**WHAT YOU HAVE TO DO**
Could you transcribe the material below exactly, without leaving out a single line?

**RECORDS FOR THE EXERCISE**

Lemma step_pending h h' : pending_last h -> step decides runs h h' -> pending_last h'.
Proof.
  intros Hp Hstep. destruct Hstep as [h tok r Hd|h s0 n i l o Hs0 Hsa Hst Hrun].
  - unfold poll_view, appends in *. cbn [fold_left] in *.
    set (h1 := append (append h DecisionTaskScheduled) DecisionTaskStarted) in *.
    assert (Hl1 : last_wf_from None h1 = last_wf_from None h).
    { unfold h1. by rewrite (proj2 (append_bookkeeping _ DecisionTaskStarted ltac:(tauto))),
        (proj2 (append_bookkeeping _ DecisionTaskScheduled ltac:(tauto))). }
    assert (Hp1 : forall s, pending h1 s -> pending h s).
    { intros s Hs. unfold h1 in Hs. by do 2 apply pending_append_other in Hs; try (intros; discriminate). }
    assert (Hpl1 : pending_last h1).
    { intros s' Hs'. rewrite Hl1. by apply Hp, Hp1. }
    assert (Hdec : forall tk d, r = inr (Some (tk, d)) -> forall s, ~ pending h1 s).
    { intros tk d -> s Hs. destruct (dispatch_on_events _ _ _ _ Hd) as (e & Hl & Ha).
      rewrite last_event_last_wf in Hl. destruct (last_wf_from None h1) as [e'|] eqn:He; [|congruence].
      injection Hl as ->. exact (pending_last_armed h1 e s Hpl1 He Ha Hs). }
    destruct r as [e|[[tk' d]|]]; cbn [decision_events fold_left].
    + intros s Hs. apply pending_append_other in Hs; [|intros; discriminate].
      rewrite (proj2 (append_bookkeeping h1 (OtherEvent "DecisionTaskTimedOut") ltac:(tauto))), Hl1.
      by apply Hp, Hp1.
    + destruct d as [n v a i l|res]; cbn [fold_left]; intros s Hs.
      * destruct (pending_append _ _ _ Hs) as [[Hs' _]| -> ].
        -- apply pending_append_other in Hs'; [|intros; discriminate]. by destruct (Hdec _ _ eq_refl s Hs').
        -- unfold append at 1. by rewrite last_wf_from_snoc.
      * apply pending_append_other in Hs; [|intros; discriminate].
        apply pending_append_other in Hs; [|intros; discriminate]. by destruct (Hdec _ _ eq_refl s Hs).
    + intros s Hs. apply pending_append_other in Hs; [|intros; discriminate].
      rewrite (proj2 (append_bookkeeping h1 (OtherEvent "DecisionTaskTimedOut") ltac:(tauto))), Hl1.
      by apply Hp, Hp1.
  - assert (Hs0p : pending h s0).
    { split; [done|]. split; [unfold is_scheduled; by rewrite Hsa|done]. }
    assert (Hstarted : forall s, pending (append h (ActivityTaskStarted (eventId s0))) s -> False).
    { intros s Hs. destruct (pending_append _ _ _ Hs) as [[Hs' Hne]| -> ].
      - pose proof (Hp _ Hs') as E1. pose proof (Hp _ Hs0p) as E2. rewrite E1 in E2.
        injection E2 as ->. by apply Hne.
      - destruct Hs as (_ & Hsch & _). done. }
    unfold appends. destruct o; cbn [report_events fold_left]; intros s Hs.
    + apply pending_append_other in Hs; [|intros; discriminate]. by destruct (Hstarted s Hs).
    + apply pending_append_other in Hs; [|intros; discriminate]. by destruct (Hstarted s Hs).
    + by destruct (Hstarted s Hs).
Qed.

**RESPONSE**
Lemma step_pending h h' : pending_last h -> step decides runs h h' -> pending_last h'.
Proof.
  intros Hp Hstep. destruct Hstep as [h tok r Hd|h s0 n i l o Hs0 Hsa Hst Hrun].
  - unfold poll_view, appends in *. cbn [fold_left] in *.
    set (h1 := append (append h DecisionTaskScheduled) DecisionTaskStarted) in *.
    assert (Hl1 : last_wf_from None h1 = last_wf_from None h).
    { unfold h1. by rewrite (proj2 (append_bookkeeping _ DecisionTaskStarted ltac:(tauto))),
        (proj2 (append_bookkeeping _ DecisionTaskScheduled ltac:(tauto))). }
    assert (Hp1 : forall s, pending h1 s -> pending h s).
    { intros s Hs. unfold h1 in Hs. by do 2 apply pending_append_other in Hs; try (intros; discriminate). }
    assert (Hpl1 : pending_last h1).
    { intros s' Hs'. rewrite Hl1. by apply Hp, Hp1. }
    assert (Hdec : forall tk d, r = inr (Some (tk, d)) -> forall s, ~ pending h1 s).
    { intros tk d -> s Hs. destruct (dispatch_on_events _ _ _ _ Hd) as (e & Hl & Ha).
      rewrite last_event_last_wf in Hl. destruct (last_wf_from None h1) as [e'|] eqn:He; [|congruence].
      injection Hl as ->. exact (pending_last_armed h1 e s Hpl1 He Ha Hs). }
    destruct r as [e|[[tk' d]|]]; cbn [decision_events fold_left].
    + intros s Hs. apply pending_append_other in Hs; [|intros; discriminate].
      rewrite (proj2 (append_bookkeeping h1 (OtherEvent "DecisionTaskTimedOut") ltac:(tauto))), Hl1.
      by apply Hp, Hp1.
    + destruct d as [n v a i l|res]; cbn [fold_left]; intros s Hs.
      * destruct (pending_append _ _ _ Hs) as [[Hs' _]| -> ].
        -- apply pending_append_other in Hs'; [|intros; discriminate]. by destruct (Hdec _ _ eq_refl s Hs').
        -- unfold append at 1. by rewrite last_wf_from_snoc.
      * apply pending_append_other in Hs; [|intros; discriminate].
        apply pending_append_other in Hs; [|intros; discriminate]. by destruct (Hdec _ _ eq_refl s Hs).
    + intros s Hs. apply pending_append_other in Hs; [|intros; discriminate].
      rewrite (proj2 (append_bookkeeping h1 (OtherEvent "DecisionTaskTimedOut") ltac:(tauto))), Hl1.
      by apply Hp, Hp1.
  - assert (Hs0p : pending h s0).
    { split; [done|]. split; [unfold is_scheduled; by rewrite Hsa|done]. }
    assert (Hstarted : forall s, pending (append h (ActivityTaskStarted (eventId s0))) s -> False).
    { intros s Hs. destruct (pending_append _ _ _ Hs) as [[Hs' Hne]| -> ].
      - pose proof (Hp _ Hs') as E1. pose proof (Hp _ Hs0p) as E2. rewrite E1 in E2.
        injection E2 as ->. by apply Hne.
      - destruct Hs as (_ & Hsch & _). done. }
    unfold appends. destruct o; cbn [report_events fold_left]; intros s Hs.
    + apply pending_append_other in Hs; [|intros; discriminate]. by destruct (Hstarted s Hs).
    + apply pending_append_other in Hs; [|intros; discriminate]. by destruct (Hstarted s Hs).
    + by destruct (Hstarted s Hs).
Qed.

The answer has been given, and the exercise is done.